(* ===== verification/_CoqProject ===== *)
-Q . S2P
Prelude.v
Mmu.v
Mem.v
Kalloc.v
Vm.v
VmInv.v
VmWalk.v
VmUser.v
VmGrow.v
VmFree.v
VmInit.v
VmCopy.v
VmOut.v
Block.v
BlockCache.v
Bio.v
Log.v
LogInv.v
LogCommit.v
LogCrash.v
LogOps.v
Umalloc.v
Pipe.v
Fs.v
FsAlloc.v
FsFile.v
FsRw.v
FsInode.v
FsTrunc.v
FsDir.v
Spinlock.v
Proc.v
ProcInv.v
File.v
Syscall.v
Exec.v
Sysfile.v
Trap.v
SysInv.v
SysRefs.v
Grep.v
Ulib.v
Kbd.v
Console.v
FsLog.v
Mkfs.v
MkfsInv.v
MkfsMain.v
MkfsImage.v
Ide.v
Sh.v
User.v
Filters.v
ShRun.v
UserCmds.v
TestProgs.v
Usertests.v
Tree.v
TreeInv.v
FsTree.v
FsNames.v
FsDemo.v
FsCalls.v
FsCreate.v
FsOpen.v
Unix.v
UsertestsRun.v
Mp.v
Rtc.v
Apic.v
Boot.v
Seg.v
Startup.v
Main.v
(* ===== verification/Mmu.v ===== *)
(** * x86 memory-management constants (mmu.h, memlayout.h, param.h)

    The macros of src/mmu.h and src/memlayout.h as functions on 32-bit
    integers, with the arithmetic they stand for: page rounding, the three-part
    structure of a virtual address, page-table entries, segment descriptors and
    interrupt gates. *)

From stdpp Require Import base numbers list.
From Stdlib Require Import ZArith Lia.
From S2P Require Import Prelude.

Local Open Scope Z_scope.

(** ** memlayout.h *)
Definition EXTMEM : Z := 0x100000.
Definition PHYSTOP : Z := 0xE000000.
Definition DEVSPACE : Z := 0xFE000000.
Definition KERNBASE : Z := 0x80000000.
Definition KERNLINK : Z := KERNBASE + EXTMEM.
Definition V2P (a : Z) : Z := u32 (a - KERNBASE).
Definition P2V (a : Z) : Z := u32 (a + KERNBASE).

(** ** mmu.h: paging *)
Definition PGSIZE : Z := 4096.
Definition NPDENTRIES : Z := 1024.
Definition NPTENTRIES : Z := 1024.
Definition PTXSHIFT : Z := 12.
Definition PDXSHIFT : Z := 22.
Definition PDX (va : Z) : Z := Z.land (Z.shiftr (u32 va) PDXSHIFT) 0x3FF.
Definition PTX (va : Z) : Z := Z.land (Z.shiftr (u32 va) PTXSHIFT) 0x3FF.
Definition PGADDR (d t o : Z) : Z :=
  u32 (Z.lor (Z.lor (Z.shiftl d PDXSHIFT) (Z.shiftl t PTXSHIFT)) o).
Definition PGROUNDUP (sz : Z) : Z := Z.land (u32 (sz + PGSIZE - 1)) (u32 (Z.lnot (PGSIZE - 1))).
Definition PGROUNDDOWN (a : Z) : Z := Z.land (u32 a) (u32 (Z.lnot (PGSIZE - 1))).
Definition PTE_P : Z := 0x001.
Definition PTE_W : Z := 0x002.
Definition PTE_U : Z := 0x004.
Definition PTE_PS : Z := 0x080.
Definition PTE_ADDR (pte : Z) : Z := Z.land (u32 pte) (u32 (Z.lnot 0xFFF)).
Definition PTE_FLAGS (pte : Z) : Z := Z.land (u32 pte) 0xFFF.

(** ** mmu.h: segment and gate descriptors *)
Definition SEG_KCODE : Z := 1.
Definition SEG_KDATA : Z := 2.
Definition SEG_UCODE : Z := 3.
Definition SEG_UDATA : Z := 4.
Definition SEG_TSS : Z := 5.
Definition NSEGS : Z := 6.
Definition DPL_USER : Z := 3.
Definition STA_X : Z := 0x8.
Definition STA_W : Z := 0x2.
Definition STA_R : Z := 0x2.
Definition STS_T32A : Z := 0x9.
Definition STS_IG32 : Z := 0xE.
Definition STS_TG32 : Z := 0xF.
Definition FL_IF : Z := 0x200.

Record segdesc := mkSegdesc {
  lim_15_0 : Z; base_15_0 : Z; base_23_16 : Z; seg_type : Z; seg_s : Z;
  seg_dpl : Z; seg_p : Z; lim_19_16 : Z; seg_avl : Z; seg_rsv1 : Z;
  seg_db : Z; seg_g : Z; base_31_24 : Z }.

(** Bit-fields keep the low bits of what is assigned to them. *)
Definition SEG (type base lim dpl : Z) : segdesc :=
  mkSegdesc (Z.land (Z.shiftr lim 12) 0xffff) (Z.land (u32 base) 0xffff)
    (Z.land (Z.shiftr (u32 base) 16) 0xff) (type mod 16) 1 (dpl mod 4) 1
    (Z.shiftr (u32 lim) 28 mod 16) 0 0 1 1 (Z.shiftr (u32 base) 24 mod 256).

Definition SEG16 (type base lim dpl : Z) : segdesc :=
  mkSegdesc (Z.land lim 0xffff) (Z.land (u32 base) 0xffff)
    (Z.land (Z.shiftr (u32 base) 16) 0xff) (type mod 16) 1 (dpl mod 4) 1
    (Z.shiftr (u32 lim) 16 mod 16) 0 0 1 0 (Z.shiftr (u32 base) 24 mod 256).

Record gatedesc := mkGatedesc {
  off_15_0 : Z; gate_cs : Z; gate_args : Z; gate_rsv1 : Z; gate_type : Z;
  gate_s : Z; gate_dpl : Z; gate_p : Z; off_31_16 : Z }.

Definition SETGATE (istrap : bool) (sel off d : Z) : gatedesc :=
  mkGatedesc (Z.land (u32 off) 0xffff) (sel mod 65536) 0 0
    (if istrap then STS_TG32 else STS_IG32) 0 (d mod 4) 1 (Z.shiftr (u32 off) 16).

(** What the processor makes of the descriptors (Intel SDM, vol. 3, 3.4.5 and
    6.11): the 32-bit base, the limit with its granularity, the handler's
    offset. *)
Definition seg_base (s : segdesc) : Z :=
  base_15_0 s + 65536 * base_23_16 s + 16777216 * base_31_24 s.
Definition seg_limit (s : segdesc) : Z :=
  let raw := lim_15_0 s + 65536 * lim_19_16 s in
  if seg_g s =? 1 then 4096 * raw + 4095 else raw.
Definition gate_offset (g : gatedesc) : Z := off_15_0 g + 65536 * off_31_16 g.

(** ** Bit operations as arithmetic *)
Lemma land_ones_mod x n m : 0 <= n -> m = 2 ^ n - 1 -> Z.land x m = x mod 2 ^ n.
Proof.
  intros Hn ->. rewrite <- Z.land_ones by lia. rewrite Z.ones_equiv. f_equal; lia.
Qed.

Lemma land_pagemask x : 0 <= x < 4294967296 -> Z.land x 4294963200 = 4096 * (x / 4096).
Proof.
  intros Hx. rewrite Z.mul_comm.
  change (x / 4096 * 4096) with (x / 2 ^ 12 * 2 ^ 12).
  rewrite <- Z.shiftr_div_pow2, <- Z.shiftl_mul_pow2 by lia.
  change 4294963200 with (Z.shiftl (Z.ones 20) 12).
  apply Z.bits_inj'. intros i Hi.
  rewrite Z.land_spec, !Z.shiftl_spec by lia.
  destruct (Z.lt_ge_cases i 12).
  - rewrite !(Z.testbit_neg_r _ (i - 12)) by lia. by rewrite andb_false_r.
  - rewrite Z.shiftr_spec by lia. replace (i - 12 + 12) with i by lia.
    destruct (Z.lt_ge_cases i 32).
    + rewrite Z.ones_spec_low by lia. apply andb_true_r.
    + rewrite Z.ones_spec_high, andb_false_r by lia. symmetry.
      apply Z.bits_above_log2; [lia|].
      destruct (decide (x = 0)) as [->|]; [simpl; lia|].
      apply Z.log2_lt_pow2; [lia|]. apply (Z.lt_le_trans _ (2 ^ 32)); [lia|].
      apply Z.pow_le_mono_r; lia.
Qed.

Lemma lor_low_add n a f : 0 <= n -> a mod 2 ^ n = 0 -> 0 <= f < 2 ^ n -> Z.lor a f = a + f.
Proof.
  intros Hn Ha Hf. rewrite <- Z.add_lor_land.
  enough (Z.land a f = 0) by lia.
  apply Z.bits_inj'. intros i Hi. rewrite Z.land_spec, Z.bits_0.
  destruct (Z.lt_ge_cases i n).
  - rewrite <- (Z.mod_pow2_bits_low a n) by lia. rewrite Ha, Z.bits_0. done.
  - replace (Z.testbit f i) with false; [by rewrite andb_false_r|].
    symmetry. destruct (decide (f = 0)) as [->|]; [apply Z.bits_0|].
    apply Z.bits_above_log2; [lia|]. apply Z.log2_lt_pow2; [lia|].
    apply (Z.lt_le_trans _ (2 ^ n)); [lia|]. apply Z.pow_le_mono_r; lia.
Qed.

Section PageArithmetic.
  Implicit Types va a sz pa f : Z.

Lemma PDX_div va : 0 <= va < 4294967296 -> PDX va = va / 4194304.
Proof.
  intros H. unfold PDX, PDXSHIFT. rewrite u32_small by lia.
  rewrite (land_ones_mod _ 10), Z.shiftr_div_pow2 by lia.
  change (2 ^ 22) with 4194304. apply Z.mod_small.
  split; [apply Z.div_pos; lia|apply Z.div_lt_upper_bound; lia].
Qed.

Lemma PTX_div va : 0 <= va < 4294967296 -> PTX va = va / 4096 mod 1024.
Proof.
  intros H. unfold PTX, PTXSHIFT. rewrite u32_small by lia.
  rewrite (land_ones_mod _ 10), Z.shiftr_div_pow2 by lia. done.
Qed.

Lemma PDX_range va : 0 <= va < 4294967296 -> 0 <= PDX va < 1024.
Proof.
  intros H. rewrite PDX_div by lia.
  split; [apply Z.div_pos; lia|apply Z.div_lt_upper_bound; lia].
Qed.

Lemma PTX_range va : 0 <= va < 4294967296 -> 0 <= PTX va < 1024.
Proof. intros H. rewrite PTX_div by lia. apply Z.mod_pos_bound; lia. Qed.

Lemma PGROUNDDOWN_div a : 0 <= a < 4294967296 -> PGROUNDDOWN a = 4096 * (a / 4096).
Proof.
  intros H. unfold PGROUNDDOWN. rewrite u32_small by lia.
  change (u32 (Z.lnot (PGSIZE - 1))) with 4294963200. by apply land_pagemask.
Qed.

Lemma PGROUNDUP_div sz : 0 <= sz <= 4294967296 - 4096 -> PGROUNDUP sz = 4096 * ((sz + 4095) / 4096).
Proof.
  intros H. unfold PGROUNDUP, PGSIZE.
  replace (sz + 4096 - 1) with (sz + 4095) by lia. rewrite u32_small by lia.
  change (u32 (Z.lnot (4096 - 1))) with 4294963200. apply land_pagemask; lia.
Qed.

Lemma PTE_ADDR_div p : 0 <= p < 4294967296 -> PTE_ADDR p = 4096 * (p / 4096).
Proof. intros H. apply (PGROUNDDOWN_div p H). Qed.

Lemma PTE_FLAGS_mod p : 0 <= p < 4294967296 -> PTE_FLAGS p = p mod 4096.
Proof.
  intros H. unfold PTE_FLAGS. rewrite u32_small by lia.
  by rewrite (land_ones_mod _ 12) by lia.
Qed.

(** Rounding: the least page boundary at or above, the greatest at or below. *)
Lemma PGROUNDUP_spec sz :
  0 <= sz <= 4294967296 - 4096 ->
  PGROUNDUP sz mod 4096 = 0 /\ sz <= PGROUNDUP sz < sz + 4096.
Proof.
  intros H. rewrite PGROUNDUP_div by lia.
  rewrite Z.mul_comm, Z.mod_mul by lia.
  pose proof (Z.div_mod (sz + 4095) 4096 ltac:(lia)).
  pose proof (Z.mod_pos_bound (sz + 4095) 4096 ltac:(lia)). lia.
Qed.

Lemma PGROUNDDOWN_spec a :
  0 <= a < 4294967296 ->
  PGROUNDDOWN a mod 4096 = 0 /\ PGROUNDDOWN a <= a < PGROUNDDOWN a + 4096.
Proof.
  intros H. rewrite PGROUNDDOWN_div by lia.
  rewrite Z.mul_comm, Z.mod_mul by lia.
  pose proof (Z.div_mod a 4096 ltac:(lia)).
  pose proof (Z.mod_pos_bound a 4096 ltac:(lia)). lia.
Qed.

Lemma PGROUNDUP_aligned sz : 0 <= sz <= 4294967296 - 4096 -> sz mod 4096 = 0 -> PGROUNDUP sz = sz.
Proof.
  intros H Hm. pose proof (PGROUNDUP_spec sz H) as [Ha Hb].
  apply Z.mod_divide in Hm as [k ->]; [|lia].
  apply Z.mod_divide in Ha as [k' Hk']; [|lia]. rewrite Hk' in *. lia.
Qed.

Lemma PGROUNDDOWN_aligned a : 0 <= a < 4294967296 -> a mod 4096 = 0 -> PGROUNDDOWN a = a.
Proof.
  intros H Hm. rewrite PGROUNDDOWN_div by lia.
  pose proof (Z.div_mod a 4096 ltac:(lia)). lia.
Qed.

(** A page-table entry is its frame address plus its flags. *)
Lemma pte_make pa f :
  0 <= pa < 4294967296 -> pa mod 4096 = 0 -> 0 <= f < 4096 ->
  Z.lor pa f = pa + f /\ PTE_ADDR (Z.lor pa f) = pa /\ PTE_FLAGS (Z.lor pa f) = f.
Proof.
  intros Hpa Hm Hf. rewrite (lor_low_add 12) by (try done; lia).
  apply Z.mod_divide in Hm as [k ->]; [|lia].
  assert (0 <= k * 4096 + f < 4294967296) by lia.
  rewrite PTE_ADDR_div, PTE_FLAGS_mod by lia.
  destruct (div_mod_unique_4096 (k * 4096 + f) k f) as [-> ->]; lia.
Qed.

Lemma V2P_P2V a : 0 <= a < 4294967296 -> V2P (P2V a) = a.
Proof.
  intros H. unfold V2P, P2V. rewrite u32_sub_l.
  replace (a + KERNBASE - KERNBASE) with a by lia. by apply u32_small.
Qed.

Lemma P2V_V2P a : 0 <= a < 4294967296 -> P2V (V2P a) = a.
Proof.
  intros H. unfold V2P, P2V. rewrite u32_add_l.
  replace (a - KERNBASE + KERNBASE) with a by lia. by apply u32_small.
Qed.

Lemma V2P_kern a : KERNBASE <= a < 4294967296 -> V2P a = a - KERNBASE.
Proof. intros H. apply u32_small. unfold KERNBASE in *. lia. Qed.
End PageArithmetic.

Lemma PGADDR_add d t o :
  0 <= d < 1024 -> 0 <= t < 1024 -> 0 <= o < 4096 ->
  PGADDR d t o = 4194304 * d + 4096 * t + o.
Proof.
  intros Hd Ht Ho. unfold PGADDR, PDXSHIFT, PTXSHIFT.
  rewrite !Z.shiftl_mul_pow2 by lia.
  rewrite (lor_low_add 22 (d * 2 ^ 22)) by (try apply Z.mod_mul; lia).
  rewrite (lor_low_add 12); [rewrite u32_small; lia|lia| |lia].
  replace (d * 2 ^ 22 + t * 2 ^ 12) with ((d * 1024 + t) * 2 ^ 12) by lia.
  by apply Z.mod_mul.
Qed.

Lemma va_parts va :
  0 <= va < 4294967296 -> va = 4194304 * PDX va + 4096 * PTX va + va mod 4096.
Proof.
  intros H. rewrite PDX_div, PTX_div by lia.
  pose proof (Z.div_mod va 4096 ltac:(lia)).
  pose proof (Z.div_mod (va / 4096) 1024 ltac:(lia)).
  rewrite Z.div_div in * by lia. change (4096 * 1024) with 4194304 in *. lia.
Qed.

Lemma parts_of d t o :
  0 <= d < 1024 -> 0 <= t < 1024 -> 0 <= o < 4096 ->
  let va := 4194304 * d + 4096 * t + o in
  PDX va = d /\ PTX va = t /\ va mod 4096 = o.
Proof.
  intros Hd Ht Ho va. assert (Hva : 0 <= va < 4294967296) by (unfold va; lia).
  pose proof (va_parts va Hva) as E. pose proof (PDX_range va Hva).
  pose proof (PTX_range va Hva). pose proof (Z.mod_pos_bound va 4096 ltac:(lia)).
  unfold va in E at 1. lia.
Qed.

(** A virtual address is exactly its three parts: putting the page
    directory index, the page table index and the page offset back together
    with [PGADDR] gives the address, and the parts of such an address are the
    indices and the offset it was built from. *)
Theorem PGADDR_roundtrip :
  (forall va, 0 <= va < 4294967296 -> PGADDR (PDX va) (PTX va) (va mod PGSIZE) = va) /\
  (forall d t o, 0 <= d < NPDENTRIES -> 0 <= t < NPTENTRIES -> 0 <= o < PGSIZE ->
     PDX (PGADDR d t o) = d /\ PTX (PGADDR d t o) = t /\ PGADDR d t o mod PGSIZE = o).
Proof.
  unfold NPDENTRIES, NPTENTRIES, PGSIZE. split.
  - intros va Hva. pose proof (PDX_range va Hva). pose proof (PTX_range va Hva).
    rewrite PGADDR_add by (try apply Z.mod_pos_bound; lia).
    symmetry. by apply va_parts.
  - intros d t o Hd Ht Ho. rewrite PGADDR_add by lia. by apply parts_of.
Qed.

(** Base, limit and handler offset survive the descriptors' scattered
    bit-fields. *)
Lemma field_split x : 0 <= x < 4294967296 ->
  Z.land x 65535 + 65536 * Z.land (Z.shiftr x 16) 255 + 16777216 * (Z.shiftr x 24 mod 256) = x.
Proof.
  intros H. rewrite (land_ones_mod _ 16), (land_ones_mod _ 8), !Z.shiftr_div_pow2 by lia.
  change (2 ^ 16) with 65536. change (2 ^ 8) with 256. change (2 ^ 24) with 16777216.
  pose proof (Z.div_mod x 65536 ltac:(lia)).
  pose proof (Z.div_mod (x / 65536) 256 ltac:(lia)).
  rewrite Z.div_div in * by lia. change (65536 * 256) with 16777216 in *.
  rewrite (Z.mod_small (x / 16777216)); [lia|].
  split; [apply Z.div_pos; lia|apply Z.div_lt_upper_bound; lia].
Qed.

(** The processor reads back from [SEG] the base the kernel asked for and,
    for a limit that ends a 4 KiB granule (the only ones the kernel uses), that
    limit; and from [SETGATE] the handler's address, the selector and the
    privilege level, as a trap gate exactly when one was asked for. *)
Theorem descriptors_decode (type base lim dpl : Z) (istrap : bool) (sel off : Z)
  (Hbase : 0 <= base < 4294967296) (Hlim : 0 <= lim < 4294967296)
  (Hgran : lim mod 4096 = 4095) (Hdpl : 0 <= dpl < 4)
  (Hsel : 0 <= sel < 65536) (Hoff : 0 <= off < 4294967296) :
  seg_base (SEG type base lim dpl) = base /\
  seg_limit (SEG type base lim dpl) = lim /\
  seg_dpl (SEG type base lim dpl) = dpl /\
  gate_offset (SETGATE istrap sel off dpl) = off /\
  gate_cs (SETGATE istrap sel off dpl) = sel /\
  gate_dpl (SETGATE istrap sel off dpl) = dpl /\
  (gate_type (SETGATE istrap sel off dpl) = STS_TG32 <-> istrap = true).
Proof.
  unfold seg_base, seg_limit, gate_offset; simpl. rewrite !u32_small by lia.
  split_and!; try (by apply Z.mod_small); [by apply field_split| | |by destruct istrap].
  - rewrite (land_ones_mod _ 16), !Z.shiftr_div_pow2 by lia.
    change (2 ^ 16) with 65536. change (2 ^ 12) with 4096. change (2 ^ 28) with 268435456.
    pose proof (Z.div_mod lim 4096 ltac:(lia)).
    pose proof (Z.div_mod (lim / 4096) 65536 ltac:(lia)).
    rewrite Z.div_div in * by lia. change (4096 * 65536) with 268435456 in *.
    rewrite (Z.mod_small (lim / 268435456)); [lia|].
    split; [apply Z.div_pos; lia|apply Z.div_lt_upper_bound; lia].
  - rewrite (land_ones_mod _ 16), Z.shiftr_div_pow2 by lia.
    change (2 ^ 16) with 65536. pose proof (Z.div_mod off 65536 ltac:(lia)). lia.
Qed.

Lemma descriptors_decode_witness :
  seg_limit (SEG STA_W 0 0xffffffff DPL_USER) = 0xffffffff /\
  gate_offset (SETGATE true (SEG_KCODE * 8) 0x80106000 DPL_USER) = 0x80106000.
Proof.
  pose proof (descriptors_decode STA_W 0 0xffffffff DPL_USER true (SEG_KCODE * 8) 0x80106000
    ltac:(lia) ltac:(lia) eq_refl ltac:(unfold DPL_USER; lia) ltac:(unfold SEG_KCODE; lia)
    ltac:(lia)) as (_ & Hl & _ & Ho & _).
  split; [exact Hl|exact Ho].
Defined.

### Work to be completed
Go to the line with "Definition PTE_PS : Z := 0x080." in the entries above and repeat every line from there through the line with "off_15_0 : Z;", exactly and with no other text.

### Expected output
Definition PTE_PS : Z := 0x080.
Definition PTE_ADDR (pte : Z) : Z := Z.land (u32 pte) (u32 (Z.lnot 0xFFF)).
Definition PTE_FLAGS (pte : Z) : Z := Z.land (u32 pte) 0xFFF.

(** ** mmu.h: segment and gate descriptors *)
Definition SEG_KCODE : Z := 1.
Definition SEG_KDATA : Z := 2.
Definition SEG_UCODE : Z := 3.
Definition SEG_UDATA : Z := 4.
Definition SEG_TSS : Z := 5.
Definition NSEGS : Z := 6.
Definition DPL_USER : Z := 3.
Definition STA_X : Z := 0x8.
Definition STA_W : Z := 0x2.
Definition STA_R : Z := 0x2.
Definition STS_T32A : Z := 0x9.
Definition STS_IG32 : Z := 0xE.
Definition STS_TG32 : Z := 0xF.
Definition FL_IF : Z := 0x200.

Record segdesc := mkSegdesc {
  lim_15_0 : Z; base_15_0 : Z; base_23_16 : Z; seg_type : Z; seg_s : Z;
  seg_dpl : Z; seg_p : Z; lim_19_16 : Z; seg_avl : Z; seg_rsv1 : Z;
  seg_db : Z; seg_g : Z; base_31_24 : Z }.

(** Bit-fields keep the low bits of what is assigned to them. *)
Definition SEG (type base lim dpl : Z) : segdesc :=
  mkSegdesc (Z.land (Z.shiftr lim 12) 0xffff) (Z.land (u32 base) 0xffff)
    (Z.land (Z.shiftr (u32 base) 16) 0xff) (type mod 16) 1 (dpl mod 4) 1
    (Z.shiftr (u32 lim) 28 mod 16) 0 0 1 1 (Z.shiftr (u32 base) 24 mod 256).

Definition SEG16 (type base lim dpl : Z) : segdesc :=
  mkSegdesc (Z.land lim 0xffff) (Z.land (u32 base) 0xffff)
    (Z.land (Z.shiftr (u32 base) 16) 0xff) (type mod 16) 1 (dpl mod 4) 1
    (Z.shiftr (u32 lim) 16 mod 16) 0 0 1 0 (Z.shiftr (u32 base) 24 mod 256).

Record gatedesc := mkGatedesc {
  off_15_0 : Z; gate_cs : Z; gate_args : Z; gate_rsv1 : Z; gate_type : Z;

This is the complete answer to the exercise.